PROBLEM DETAILS
Could you set down exactly the lines in the records below between the line holding "Lemma drop_alloc_app n" and the line holding "replace (length salt)", inclusive?

[Dataset entries]
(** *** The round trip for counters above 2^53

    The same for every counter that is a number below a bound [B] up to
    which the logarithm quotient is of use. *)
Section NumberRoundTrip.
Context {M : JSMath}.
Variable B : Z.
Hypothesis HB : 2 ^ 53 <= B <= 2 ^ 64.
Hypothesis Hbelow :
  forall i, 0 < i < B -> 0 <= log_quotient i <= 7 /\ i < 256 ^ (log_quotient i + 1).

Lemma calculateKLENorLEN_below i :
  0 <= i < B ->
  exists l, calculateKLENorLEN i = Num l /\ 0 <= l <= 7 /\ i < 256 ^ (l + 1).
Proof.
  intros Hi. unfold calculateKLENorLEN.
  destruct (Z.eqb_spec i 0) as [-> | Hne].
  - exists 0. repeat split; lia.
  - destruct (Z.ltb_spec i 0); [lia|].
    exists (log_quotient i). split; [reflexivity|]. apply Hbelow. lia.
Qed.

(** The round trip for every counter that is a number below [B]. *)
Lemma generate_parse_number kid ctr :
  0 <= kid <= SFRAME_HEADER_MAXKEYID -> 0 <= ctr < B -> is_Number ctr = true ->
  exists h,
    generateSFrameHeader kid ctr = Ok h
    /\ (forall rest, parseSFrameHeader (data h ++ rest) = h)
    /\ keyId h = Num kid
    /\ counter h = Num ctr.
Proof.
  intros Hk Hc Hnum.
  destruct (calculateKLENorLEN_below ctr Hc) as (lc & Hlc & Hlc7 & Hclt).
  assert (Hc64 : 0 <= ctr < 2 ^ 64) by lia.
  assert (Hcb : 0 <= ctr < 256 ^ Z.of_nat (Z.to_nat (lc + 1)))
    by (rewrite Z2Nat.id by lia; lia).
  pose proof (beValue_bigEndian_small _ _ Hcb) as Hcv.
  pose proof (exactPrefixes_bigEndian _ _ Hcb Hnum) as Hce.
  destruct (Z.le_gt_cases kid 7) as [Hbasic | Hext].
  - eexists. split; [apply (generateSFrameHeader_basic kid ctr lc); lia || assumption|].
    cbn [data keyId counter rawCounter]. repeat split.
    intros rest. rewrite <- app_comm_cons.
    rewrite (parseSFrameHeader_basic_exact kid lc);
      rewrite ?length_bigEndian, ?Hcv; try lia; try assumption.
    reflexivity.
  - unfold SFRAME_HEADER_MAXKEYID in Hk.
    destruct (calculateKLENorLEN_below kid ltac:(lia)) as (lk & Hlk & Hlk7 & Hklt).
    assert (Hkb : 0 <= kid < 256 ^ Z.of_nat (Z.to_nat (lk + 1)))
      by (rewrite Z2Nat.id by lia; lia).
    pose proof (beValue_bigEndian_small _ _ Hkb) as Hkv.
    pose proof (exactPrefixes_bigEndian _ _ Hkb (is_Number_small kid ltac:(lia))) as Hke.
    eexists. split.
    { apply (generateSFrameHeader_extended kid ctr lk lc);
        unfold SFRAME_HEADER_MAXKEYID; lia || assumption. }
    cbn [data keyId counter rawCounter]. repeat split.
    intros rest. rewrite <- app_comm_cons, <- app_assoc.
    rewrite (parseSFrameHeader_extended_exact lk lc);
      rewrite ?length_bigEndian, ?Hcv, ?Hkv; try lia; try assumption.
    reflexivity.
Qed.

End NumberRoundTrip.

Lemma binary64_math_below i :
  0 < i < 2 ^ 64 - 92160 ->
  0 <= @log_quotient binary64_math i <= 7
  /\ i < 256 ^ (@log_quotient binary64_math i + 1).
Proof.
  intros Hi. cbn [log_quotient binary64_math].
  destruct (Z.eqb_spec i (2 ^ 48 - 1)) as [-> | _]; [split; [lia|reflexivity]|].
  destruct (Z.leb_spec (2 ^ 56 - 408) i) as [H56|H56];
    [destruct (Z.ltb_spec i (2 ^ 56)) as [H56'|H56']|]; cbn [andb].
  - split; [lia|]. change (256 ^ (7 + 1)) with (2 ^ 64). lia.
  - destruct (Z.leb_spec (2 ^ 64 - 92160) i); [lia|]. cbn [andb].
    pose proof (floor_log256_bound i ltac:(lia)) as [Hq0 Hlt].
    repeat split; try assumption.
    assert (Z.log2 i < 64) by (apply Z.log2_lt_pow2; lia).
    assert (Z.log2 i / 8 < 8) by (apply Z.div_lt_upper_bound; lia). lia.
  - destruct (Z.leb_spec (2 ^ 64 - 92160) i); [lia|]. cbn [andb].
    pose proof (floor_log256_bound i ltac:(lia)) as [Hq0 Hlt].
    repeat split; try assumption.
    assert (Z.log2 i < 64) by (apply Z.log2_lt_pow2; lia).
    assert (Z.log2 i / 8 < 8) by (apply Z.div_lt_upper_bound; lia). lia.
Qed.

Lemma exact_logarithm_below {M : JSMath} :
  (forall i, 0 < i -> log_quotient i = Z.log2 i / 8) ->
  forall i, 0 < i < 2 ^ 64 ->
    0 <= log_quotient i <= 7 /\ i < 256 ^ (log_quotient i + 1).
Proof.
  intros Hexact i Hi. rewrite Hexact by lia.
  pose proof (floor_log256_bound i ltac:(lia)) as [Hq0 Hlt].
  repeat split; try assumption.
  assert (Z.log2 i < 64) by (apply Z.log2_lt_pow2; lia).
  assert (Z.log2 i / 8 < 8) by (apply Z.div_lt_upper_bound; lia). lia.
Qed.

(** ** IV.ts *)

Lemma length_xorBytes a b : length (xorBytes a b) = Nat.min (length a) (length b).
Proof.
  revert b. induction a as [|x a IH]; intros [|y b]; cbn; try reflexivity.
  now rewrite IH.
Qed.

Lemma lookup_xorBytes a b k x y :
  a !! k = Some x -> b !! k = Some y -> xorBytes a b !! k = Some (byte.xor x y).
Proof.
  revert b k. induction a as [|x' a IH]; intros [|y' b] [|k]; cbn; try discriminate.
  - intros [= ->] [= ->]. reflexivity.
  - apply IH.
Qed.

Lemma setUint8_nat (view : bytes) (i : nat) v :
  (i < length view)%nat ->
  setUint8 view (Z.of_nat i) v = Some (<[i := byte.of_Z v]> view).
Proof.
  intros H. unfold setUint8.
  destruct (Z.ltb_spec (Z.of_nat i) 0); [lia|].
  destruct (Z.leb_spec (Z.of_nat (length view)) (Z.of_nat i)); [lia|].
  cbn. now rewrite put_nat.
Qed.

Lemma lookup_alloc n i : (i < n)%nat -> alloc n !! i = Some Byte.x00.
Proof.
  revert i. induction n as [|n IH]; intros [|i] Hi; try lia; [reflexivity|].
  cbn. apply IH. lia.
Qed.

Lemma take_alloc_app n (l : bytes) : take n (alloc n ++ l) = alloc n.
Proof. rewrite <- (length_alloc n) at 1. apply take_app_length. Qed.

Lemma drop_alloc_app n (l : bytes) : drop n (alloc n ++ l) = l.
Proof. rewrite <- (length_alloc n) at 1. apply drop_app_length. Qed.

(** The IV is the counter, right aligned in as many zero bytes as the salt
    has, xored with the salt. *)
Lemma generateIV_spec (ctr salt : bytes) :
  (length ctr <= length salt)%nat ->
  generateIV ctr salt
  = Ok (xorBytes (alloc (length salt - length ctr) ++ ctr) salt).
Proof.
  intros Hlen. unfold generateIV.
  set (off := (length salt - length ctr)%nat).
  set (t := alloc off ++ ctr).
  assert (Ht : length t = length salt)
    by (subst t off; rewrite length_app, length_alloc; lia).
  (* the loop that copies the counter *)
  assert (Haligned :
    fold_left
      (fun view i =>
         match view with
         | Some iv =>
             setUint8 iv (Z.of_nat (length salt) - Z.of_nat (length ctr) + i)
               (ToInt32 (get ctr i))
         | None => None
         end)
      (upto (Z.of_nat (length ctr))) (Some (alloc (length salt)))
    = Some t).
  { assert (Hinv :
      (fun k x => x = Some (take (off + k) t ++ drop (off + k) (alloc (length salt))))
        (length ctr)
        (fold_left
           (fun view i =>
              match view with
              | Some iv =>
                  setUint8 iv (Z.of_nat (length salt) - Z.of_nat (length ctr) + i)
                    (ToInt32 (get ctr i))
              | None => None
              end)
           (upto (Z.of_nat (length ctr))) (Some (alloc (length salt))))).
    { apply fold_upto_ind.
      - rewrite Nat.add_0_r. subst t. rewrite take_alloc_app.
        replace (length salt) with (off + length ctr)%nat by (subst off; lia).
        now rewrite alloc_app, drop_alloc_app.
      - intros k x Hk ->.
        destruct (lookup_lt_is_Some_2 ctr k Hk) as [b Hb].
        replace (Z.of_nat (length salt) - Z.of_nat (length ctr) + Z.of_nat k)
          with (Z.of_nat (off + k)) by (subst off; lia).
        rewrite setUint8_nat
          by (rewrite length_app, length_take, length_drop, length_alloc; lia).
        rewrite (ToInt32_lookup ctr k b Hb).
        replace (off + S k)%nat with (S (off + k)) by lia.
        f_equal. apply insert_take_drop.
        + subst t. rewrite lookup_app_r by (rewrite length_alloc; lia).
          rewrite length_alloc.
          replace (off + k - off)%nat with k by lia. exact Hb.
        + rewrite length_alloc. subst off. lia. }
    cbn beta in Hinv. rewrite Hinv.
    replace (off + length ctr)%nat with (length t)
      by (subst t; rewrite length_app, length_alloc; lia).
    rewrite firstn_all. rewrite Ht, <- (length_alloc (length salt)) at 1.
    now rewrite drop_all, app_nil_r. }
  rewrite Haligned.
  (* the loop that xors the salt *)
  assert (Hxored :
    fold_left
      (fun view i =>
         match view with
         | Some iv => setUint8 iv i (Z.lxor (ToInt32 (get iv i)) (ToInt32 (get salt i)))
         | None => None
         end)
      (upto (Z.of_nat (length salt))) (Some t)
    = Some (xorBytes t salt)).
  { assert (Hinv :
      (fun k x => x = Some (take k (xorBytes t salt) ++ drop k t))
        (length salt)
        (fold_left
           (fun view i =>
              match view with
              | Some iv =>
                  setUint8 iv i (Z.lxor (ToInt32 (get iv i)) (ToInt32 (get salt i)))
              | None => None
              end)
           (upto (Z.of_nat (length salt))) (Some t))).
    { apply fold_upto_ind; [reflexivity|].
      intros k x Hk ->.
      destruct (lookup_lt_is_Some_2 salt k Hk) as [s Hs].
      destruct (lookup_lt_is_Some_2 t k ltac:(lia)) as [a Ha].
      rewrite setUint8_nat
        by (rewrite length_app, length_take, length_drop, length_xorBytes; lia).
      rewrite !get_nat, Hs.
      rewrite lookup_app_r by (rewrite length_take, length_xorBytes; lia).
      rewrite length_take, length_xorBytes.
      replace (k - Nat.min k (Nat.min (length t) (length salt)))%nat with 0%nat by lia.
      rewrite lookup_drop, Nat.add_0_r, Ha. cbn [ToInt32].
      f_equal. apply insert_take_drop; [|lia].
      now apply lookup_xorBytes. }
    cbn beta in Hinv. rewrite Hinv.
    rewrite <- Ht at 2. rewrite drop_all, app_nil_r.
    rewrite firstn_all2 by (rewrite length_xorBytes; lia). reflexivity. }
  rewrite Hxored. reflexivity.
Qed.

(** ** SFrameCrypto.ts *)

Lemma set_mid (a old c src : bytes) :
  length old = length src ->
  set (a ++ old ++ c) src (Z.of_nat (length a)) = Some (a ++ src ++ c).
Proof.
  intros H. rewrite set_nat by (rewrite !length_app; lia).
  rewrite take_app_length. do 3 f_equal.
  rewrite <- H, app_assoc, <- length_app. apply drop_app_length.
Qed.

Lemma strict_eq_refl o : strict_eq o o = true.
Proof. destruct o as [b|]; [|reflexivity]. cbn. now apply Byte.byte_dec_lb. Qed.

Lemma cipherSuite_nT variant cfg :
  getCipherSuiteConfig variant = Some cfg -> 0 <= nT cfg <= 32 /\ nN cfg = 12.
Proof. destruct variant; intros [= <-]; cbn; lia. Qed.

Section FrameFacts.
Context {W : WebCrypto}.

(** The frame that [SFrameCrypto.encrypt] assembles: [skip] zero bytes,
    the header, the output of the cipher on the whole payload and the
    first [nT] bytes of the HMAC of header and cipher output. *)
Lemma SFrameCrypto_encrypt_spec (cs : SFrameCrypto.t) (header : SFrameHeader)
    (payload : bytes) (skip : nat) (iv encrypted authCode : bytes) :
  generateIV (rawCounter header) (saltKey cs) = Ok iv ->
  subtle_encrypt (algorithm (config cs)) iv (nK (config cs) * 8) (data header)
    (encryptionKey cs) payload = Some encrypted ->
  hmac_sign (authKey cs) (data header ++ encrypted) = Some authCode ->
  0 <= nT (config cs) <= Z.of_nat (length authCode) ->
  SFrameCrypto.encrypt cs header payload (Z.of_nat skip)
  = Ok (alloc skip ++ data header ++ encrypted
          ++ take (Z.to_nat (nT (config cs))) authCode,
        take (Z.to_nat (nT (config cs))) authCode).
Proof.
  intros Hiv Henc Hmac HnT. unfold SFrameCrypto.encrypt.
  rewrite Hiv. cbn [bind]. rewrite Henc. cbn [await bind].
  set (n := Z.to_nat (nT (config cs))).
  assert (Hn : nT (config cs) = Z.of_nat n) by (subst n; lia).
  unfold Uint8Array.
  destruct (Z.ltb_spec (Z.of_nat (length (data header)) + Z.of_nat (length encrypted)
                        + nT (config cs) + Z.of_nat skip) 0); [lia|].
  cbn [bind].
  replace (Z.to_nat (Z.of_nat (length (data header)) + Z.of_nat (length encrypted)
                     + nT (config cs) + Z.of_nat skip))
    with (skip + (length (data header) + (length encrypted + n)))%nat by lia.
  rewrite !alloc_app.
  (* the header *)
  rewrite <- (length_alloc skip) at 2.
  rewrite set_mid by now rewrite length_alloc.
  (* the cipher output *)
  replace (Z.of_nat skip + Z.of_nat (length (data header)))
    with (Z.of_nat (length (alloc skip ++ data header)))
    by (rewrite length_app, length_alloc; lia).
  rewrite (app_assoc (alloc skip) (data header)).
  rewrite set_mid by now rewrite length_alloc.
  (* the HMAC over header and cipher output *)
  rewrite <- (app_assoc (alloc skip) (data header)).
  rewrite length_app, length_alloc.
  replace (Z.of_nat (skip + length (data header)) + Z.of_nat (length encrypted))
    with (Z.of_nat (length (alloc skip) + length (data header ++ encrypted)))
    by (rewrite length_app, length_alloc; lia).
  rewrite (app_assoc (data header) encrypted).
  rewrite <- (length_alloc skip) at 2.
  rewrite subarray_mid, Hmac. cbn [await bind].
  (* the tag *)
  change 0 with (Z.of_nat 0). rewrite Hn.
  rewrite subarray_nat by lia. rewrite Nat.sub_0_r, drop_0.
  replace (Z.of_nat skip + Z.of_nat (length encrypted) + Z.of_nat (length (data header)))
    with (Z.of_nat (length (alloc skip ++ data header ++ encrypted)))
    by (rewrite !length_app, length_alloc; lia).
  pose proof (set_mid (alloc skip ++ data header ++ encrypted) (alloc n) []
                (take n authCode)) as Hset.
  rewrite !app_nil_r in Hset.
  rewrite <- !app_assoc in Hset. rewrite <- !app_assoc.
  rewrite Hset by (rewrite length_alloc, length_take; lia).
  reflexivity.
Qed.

YOUR RESPONSE
Lemma drop_alloc_app n (l : bytes) : drop n (alloc n ++ l) = l.
Proof. rewrite <- (length_alloc n) at 1. apply drop_app_length. Qed.

(** The IV is the counter, right aligned in as many zero bytes as the salt
    has, xored with the salt. *)
Lemma generateIV_spec (ctr salt : bytes) :
  (length ctr <= length salt)%nat ->
  generateIV ctr salt
  = Ok (xorBytes (alloc (length salt - length ctr) ++ ctr) salt).
Proof.
  intros Hlen. unfold generateIV.
  set (off := (length salt - length ctr)%nat).
  set (t := alloc off ++ ctr).
  assert (Ht : length t = length salt)
    by (subst t off; rewrite length_app, length_alloc; lia).
  (* the loop that copies the counter *)
  assert (Haligned :
    fold_left
      (fun view i =>
         match view with
         | Some iv =>
             setUint8 iv (Z.of_nat (length salt) - Z.of_nat (length ctr) + i)
               (ToInt32 (get ctr i))
         | None => None
         end)
      (upto (Z.of_nat (length ctr))) (Some (alloc (length salt)))
    = Some t).
  { assert (Hinv :
      (fun k x => x = Some (take (off + k) t ++ drop (off + k) (alloc (length salt))))
        (length ctr)
        (fold_left
           (fun view i =>
              match view with
              | Some iv =>
                  setUint8 iv (Z.of_nat (length salt) - Z.of_nat (length ctr) + i)
                    (ToInt32 (get ctr i))
              | None => None
              end)
           (upto (Z.of_nat (length ctr))) (Some (alloc (length salt))))).
    { apply fold_upto_ind.
      - rewrite Nat.add_0_r. subst t. rewrite take_alloc_app.
        replace (length salt) with (off + length ctr)%nat by (subst off; lia).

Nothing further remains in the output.